The Via Valeria was an ancient Roman road of Italy, the continuation north-eastwards of the Via Tiburtina from Tibur. It probably owed its origin to Marcus Valerius Messalla, censor in 154 BC.
It ran first up the Anio valley past Varia, and then leaving the Anio at the 36th mile, where the Via Sublacensis joined it, ascended to Carsoli and to the lofty pass of Monte Bove, whence it descended again to the valley occupied by the Lake Fucino in Roman times. It is doubtful whether, before Claudius, the Via Valeria ran farther than Cerfennia, the eastern point of the territory of the Marsi, to the northeast of Lake Fucino. Strabo states that in his day it went as far as Corfinium, and this important place must have been accessible from Rome, but probably beyond Cerfennia only by a track.
At the Roman statio ad Lamnas (at Cineto Romano) it split into two routes, the Valeria vetus and Valeria nova, which reunited near Riofreddo. The vetus was older as it was a military road that later became a more difficult shortcut when the nova became the longer but easier main road.
On the prolongation beyond Cerfennia, a milestone (Corp. Inscr. Lat. IX. 5973) states that in 48-49 AD Claudius made the Via Claudia Valeria from Cerfennia to the mouth of the Aternus (the site of modern Pescara). This difficult part of the road to the valley of the Aternus involved a drop of nearly 300 m and the crossing of the main ridge of the Apennines by the modern Forca Caruso. From Popoli the road followed the valley of the Aternus to its mouth, and there joined the coast-road at Pescara. The modern railway from Rome to Castellammare Adriatico follows closely the line of the Via Valeria. He also constructed a road, the Via Claudia Nova connecting the Via Salaria to the Via Valeria near the modern Popoli. This road was continued south to Isernia.
Since 2000 the Ponte Scutonico, the most important and well-preserved monument of the Via Valeria in the Aniene valley which had been buried after floods and landslides, has been excavated with the enhancement of the stretch of road belonging to it leading to a considerable advance in knowledge. It was probably built under Nerva (r. 96-8) along with enhancement of the road.

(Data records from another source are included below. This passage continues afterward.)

(* ===== verification/WaitObj.v ===== *)
(** * Wait objects: sync/waitobj.c, sync/waitobj.h

    A thread adds event sources (timer, keyboard, software) to a wait object it
    owns and blocks until one of them is ready.  Pointers to elements of the
    static tables [wobjs] and [esrc] are their indices, [None] is [NULL].  The
    scheduler is used through [SchedOps] only.

    [waitobj_wait] loops around [thread_sleep]; it is split at the sleep: the
    entry ([waitobj_wait_start]), one pass of the [for (;;)] loop up to a
    return or the switch away ([waitobj_wait_iter]) and what happens when the
    thread runs again ([waitobj_wait_resume]).  The locals that survive the
    sleep are a [wait_frame]. *)

From S2P Require Import Prelude DList Machine Thread Scheduler.

Definition EVENT_TIMER : Z := 1.
Definition EVENT_KEYBOARD : Z := 2.
Definition EVENT_SOFTWARE : Z := 3.

Definition MAX_WAIT_OBJECTS : Z := 16.
Definition MAX_EVENT_SOURCES : Z := 32.

Record event_source := {
  es_id : Z;
  es_type : Z;
  es_ready : Z;
  es_period_ms : Z;
  es_next_fire_tick : Z;
  es_parent : option Z;
  es_next : option Z;
}.

Record wait_object := {
  wo_wid : Z;
  wo_owner_pid : Z;
  wo_in_use : Z;
  wo_lk : spinlock;
  wo_sources : option Z;
}.

#[export] Instance event_source_inhabited : Inhabited event_source := populate
  {| es_id := 0; es_type := 0; es_ready := 0; es_period_ms := 0;
     es_next_fire_tick := 0; es_parent := None; es_next := None |}.
#[export] Instance wait_object_inhabited : Inhabited wait_object := populate
  {| wo_wid := 0; wo_owner_pid := 0; wo_in_use := 0; wo_lk := inhabitant;
     wo_sources := None |}.

(** The static data of waitobj.c. *)
Record wtables := {
  waitobj_ticks : Z;
  wobjs : gmap Z wait_object;
  esrc : gmap Z event_source;
}.

Record wsys (T : Type) := { wt : wtables; sch : T }.
Arguments wt {T}.
Arguments sch {T}.
Arguments Build_wsys {T}.

Definition set_ready (v : Z) (e : event_source) : event_source :=
  {| es_id := es_id e; es_type := es_type e; es_ready := v; es_period_ms := es_period_ms e;
     es_next_fire_tick := es_next_fire_tick e; es_parent := es_parent e; es_next := es_next e |}.
Definition set_timer (p n : Z) (e : event_source) : event_source :=
  {| es_id := es_id e; es_type := es_type e; es_ready := es_ready e; es_period_ms := p;
     es_next_fire_tick := n; es_parent := es_parent e; es_next := es_next e |}.
Definition set_lk (l : spinlock) (o : wait_object) : wait_object :=
  {| wo_wid := wo_wid o; wo_owner_pid := wo_owner_pid o; wo_in_use := wo_in_use o;
     wo_lk := l; wo_sources := wo_sources o |}.
Definition set_sources (p : option Z) (o : wait_object) : wait_object :=
  {| wo_wid := wo_wid o; wo_owner_pid := wo_owner_pid o; wo_in_use := wo_in_use o;
     wo_lk := wo_lk o; wo_sources := p |}.

Definition upd_wo (i : Z) (f : wait_object -> wait_object) (w : wtables) : wtables :=
  {| waitobj_ticks := waitobj_ticks w; esrc := esrc w;
     wobjs := <[i := f (wobjs w !!! i)]> (wobjs w) |}.
Definition upd_es (j : Z) (f : event_source -> event_source) (w : wtables) : wtables :=
  {| waitobj_ticks := waitobj_ticks w; wobjs := wobjs w;
     esrc := <[j := f (esrc w !!! j)]> (esrc w) |}.
Definition set_ticks (t : Z) (w : wtables) : wtables :=
  {| waitobj_ticks := t; wobjs := wobjs w; esrc := esrc w |}.

(** Results of one pass through the loop of [waitobj_wait]. *)
Inductive wait_res :=
| WReturn (ret out_src_id : Z)
| WAsleep.

Record wait_frame := {
  wf_wo : Z;
  wf_use_timeout : bool;
  wf_deadline : Z;
}.

Section waitobj.
Context {T : Type} `{SchedOps T}.

Notation WM := (M (wsys T)).

Definition on_wt (f : wtables -> wtables) (s : wsys T) : wsys T :=
  {| wt := f (wt s); sch := sch s |}.
Definition on_sch {A} (m : M T A) : WM A :=
  zoom sch (fun t s => {| wt := wt s; sch := t |}) m.

Definition wo_read {A} (i : Z) (f : wait_object -> A) : WM A :=
  check_index MAX_WAIT_OBJECTS i ;; gets (fun s => f (wobjs (wt s) !!! i)).
Definition wo_write (i : Z) (f : wait_object -> wait_object) : WM unit :=
  check_index MAX_WAIT_OBJECTS i ;; modify (on_wt (upd_wo i f)).
Definition es_read {A} (j : Z) (f : event_source -> A) : WM A :=
  check_index MAX_EVENT_SOURCES j ;; gets (fun s => f (esrc (wt s) !!! j)).
Definition es_write (j : Z) (f : event_source -> event_source) : WM unit :=
  check_index MAX_EVENT_SOURCES j ;; modify (on_wt (upd_es j f)).
Definition get_ticks : WM Z := gets (fun s => waitobj_ticks (wt s)).

(** [spinlock_acquire(&wobjs[i].lk)], [spinlock_release(&wobjs[i].lk)]. *)
Definition lock_wo (i : Z) : WM unit :=
  s ← get;
  zoom (fun s => wo_lk (wobjs (wt s) !!! i)) (fun l => on_wt (upd_wo i (set_lk l)))
       (spinlock_acquire (so_kstack (sch s))).
Definition unlock_wo (i : Z) : WM unit :=
  zoom (fun s => wo_lk (wobjs (wt s) !!! i)) (fun l => on_wt (upd_wo i (set_lk l)))
       spinlock_release.

Definition waitobj_init : WM unit :=
  modify (on_wt (set_ticks 0)) ;;
  for_each (seqZ 0 MAX_WAIT_OBJECTS) (fun i =>
    wo_write i (fun o => {| wo_wid := i; wo_owner_pid := NUM_IDS; wo_in_use := 0;
                            wo_lk := wo_lk o; wo_sources := None |}) ;;
    zoom (fun s => wo_lk (wobjs (wt s) !!! i)) (fun l => on_wt (upd_wo i (set_lk l)))
         spinlock_init) ;;
  for_each (seqZ 0 MAX_EVENT_SOURCES) (fun i =>
    es_write i (fun _ => {| es_id := 0; es_type := 0; es_ready := 0; es_period_ms := 0;
                            es_next_fire_tick := 0; es_parent := None; es_next := None |})).

Fixpoint alloc_source_loop (l : list Z) : WM (option Z) :=
  match l with
  | [] => mret None
  | i :: l =>
      e ← es_read i id;
      if decide (es_parent e = None /\ es_id e = 0) then mret (Some i)
      else alloc_source_loop l
  end.
Definition alloc_source : WM (option Z) := alloc_source_loop (seqZ 0 MAX_EVENT_SOURCES).

Definition get_wo (wid : Z) : WM (option Z) :=
  if decide (wid < 0 \/ wid >= MAX_WAIT_OBJECTS) then mret None
  else
    u ← wo_read wid wo_in_use;
    if decide (u = 0) then mret None else mret (Some wid).

Fixpoint waitobj_create_loop (owner_pid : Z) (l : list Z) : WM Z :=
  match l with
  | [] => mret (-1)
  | i :: l =>
      u ← wo_read i wo_in_use;
      if decide (u = 0) then
        lock_wo i ;;
        wo_write i (fun o => {| wo_wid := wo_wid o; wo_owner_pid := owner_pid;
                                wo_in_use := 1; wo_lk := wo_lk o; wo_sources := None |}) ;;
        unlock_wo i ;;
        mret i
      else waitobj_create_loop owner_pid l
  end.
Definition waitobj_create (owner_pid : Z) : WM Z :=
  waitobj_create_loop owner_pid (seqZ 0 MAX_WAIT_OBJECTS).

Definition waitobj_add (owner_pid wid type arg_ms : Z) : WM Z :=
  wo ← get_wo wid;
  match wo with
  | None => mret (-1)
  | Some i =>
      owner ← wo_read i wo_owner_pid;
      if decide (owner <> owner_pid) then mret (-1)
      else
        src ← alloc_source;
        match src with
        | None => mret (-1)
        | Some j =>
            lock_wo i ;;
            srcs ← wo_read i wo_sources;
            es_write j (fun e =>
              {| es_id := j + 1; es_type := type; es_ready := 0;
                 es_period_ms := es_period_ms e; es_next_fire_tick := es_next_fire_tick e;
                 es_parent := Some i; es_next := srcs |}) ;;
            wo_write i (set_sources (Some j)) ;;
            (if decide (type = EVENT_TIMER) then
               let period := if decide (arg_ms <> 0) then arg_ms else 1 in
               now ← get_ticks;
               es_write j (set_timer period (u32 (now + period)))
             else es_write j (set_timer 0 0)) ;;
            unlock_wo i ;;
            es_read j es_id
        end
  end.

(** [for (p = ...; p != NULL; p = p->next)].  A list of distinct sources has at
    most [MAX_EVENT_SOURCES] nodes; running out of fuel is the infinite loop of
    a cyclic list. *)
Definition list_fuel : nat := 33.

Fixpoint walk_sources (fuel : nat) (p : option Z) (body : Z -> WM unit) : WM unit :=
  match p with
  | None => mret tt
  | Some j =>
      match fuel with
      | O => fail Hang
      | S f => body j ;; n ← es_read j es_next; walk_sources f n body
      end
  end.

Definition reschedule_all_timer_sources (wo : Z) : WM unit :=
  now ← get_ticks;
  srcs ← wo_read wo wo_sources;
  walk_sources list_fuel srcs (fun p =>
    t ← es_read p es_type;
    if decide (t <> EVENT_TIMER) then mret tt
    else
      es_write p (set_ready 0) ;;
      per ← es_read p es_period_ms;
      es_write p (set_timer per (u32 (now + per)))).

(** The result is the id and the source found, [-1] and [NULL] if none. *)
Fixpoint first_ready_loop (fuel : nat) (p : option Z) : WM (Z * option Z) :=
  match p with
  | None => mret (-1, None)
  | Some j =>
      match fuel with
      | O => fail Hang
      | S f =>
          e ← es_read j id;
          if decide (es_ready e <> 0) then mret (es_id e, Some j)
          else first_ready_loop f (es_next e)
      end
  end.
Definition first_ready_source (wo : Z) : WM (Z * option Z) :=
  srcs ← wo_read wo wo_sources; first_ready_loop list_fuel srcs.

(** The entry of [waitobj_wait], up to and including the first acquire. *)
Definition waitobj_wait_start (owner_pid wid timeout_ms : Z) : WM (Z + wait_frame) :=
  wo ← get_wo wid;
  match wo with
  | None => mret (inl (-2))
  | Some i =>
      owner ← wo_read i wo_owner_pid;
      if decide (owner <> owner_pid) then mret (inl (-2))
      else
        t ← get_ticks;
        lock_wo i ;;
        mret (inr {| wf_wo := i; wf_use_timeout := bool_decide (timeout_ms <> 0);
                     wf_deadline := u32 (t + timeout_ms) |})
  end.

A second Via Valeria, the Via Valeria of Sicily, connected Messina and Siracusa. Hardly widened or improved until the nineteenth century, it remained the backbone of the Ionian drainage basin of Sicily, favouring the development of cities along it: Messina, Taormina, Giardini-Naxos, Giarre, Acireale, Catania, Augusta, Siracusa. Today, Route 114 follows it in part.
Further information: List of Roman bridges
There are the remains of at least two Roman bridges along the road, which are the Ponte San Giorgio and the Ponte Scutonico.